DATA TO EXAMINE START

(** X7.  The destination of a dispatch is the recipient fields cut at
    their commas and nothing else: joined with commas again, the To
    addresses give the [to] field back, and no address contains a comma;
    a Cc or Bcc field that is missing or empty gives no address. *)
Theorem recipients_are_the_fields (req : SendEmailRequest.t) :
  let input := sendEmailInput req in
  joinComma (ToAddresses input) = default "" (SendEmailRequest.to req)
  /\ ToAddresses input <> []
  /\ Forall (fun a => contains "," a = false)
       (ToAddresses input ++ CcAddresses input ++ BccAddresses input)
  /\ joinComma (CcAddresses input) = JS.or_else (SendEmailRequest.cc req) ""
  /\ joinComma (BccAddresses input) = JS.or_else (SendEmailRequest.bcc req) ""
  /\ (JS.truthy (SendEmailRequest.cc req) = false -> CcAddresses input = [])
  /\ (JS.truthy (SendEmailRequest.bcc req) = false -> BccAddresses input = []).
Proof.
  cbn zeta. unfold sendEmailInput, addresses. cbn [ToAddresses CcAddresses BccAddresses].
  split; [apply join_split |].
  split; [by destruct (split_comma_cons (default "" (SendEmailRequest.to req)))
            as (p & ps & ->) |].
  split.
  { rewrite !Forall_app. split; [apply split_comma_pieces |].
    split; match goal with
           | |- context [JS.truthy ?x] =>
               destruct (JS.truthy x); [apply split_comma_pieces | constructor]
           end. }
  split; [| split; [| split]].
  - destruct (SendEmailRequest.cc req) as [[| c s] |]; try done. apply join_split.
  - destruct (SendEmailRequest.bcc req) as [[| c s] |]; try done. apply join_split.
  - by intros ->.
  - by intros ->.
Qed.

DATA TO EXAMINE END

## ABOUT THIS EXERCISE
Every line with the word "SendEmailRequest" in it should be copied from the listing above.

## THE ANSWER
Theorem recipients_are_the_fields (req : SendEmailRequest.t) :
  joinComma (ToAddresses input) = default "" (SendEmailRequest.to req)
  /\ joinComma (CcAddresses input) = JS.or_else (SendEmailRequest.cc req) ""
  /\ joinComma (BccAddresses input) = JS.or_else (SendEmailRequest.bcc req) ""
  /\ (JS.truthy (SendEmailRequest.cc req) = false -> CcAddresses input = [])
  /\ (JS.truthy (SendEmailRequest.bcc req) = false -> BccAddresses input = []).
  split; [by destruct (split_comma_cons (default "" (SendEmailRequest.to req)))
  - destruct (SendEmailRequest.cc req) as [[| c s] |]; try done. apply join_split.
  - destruct (SendEmailRequest.bcc req) as [[| c s] |]; try done. apply join_split.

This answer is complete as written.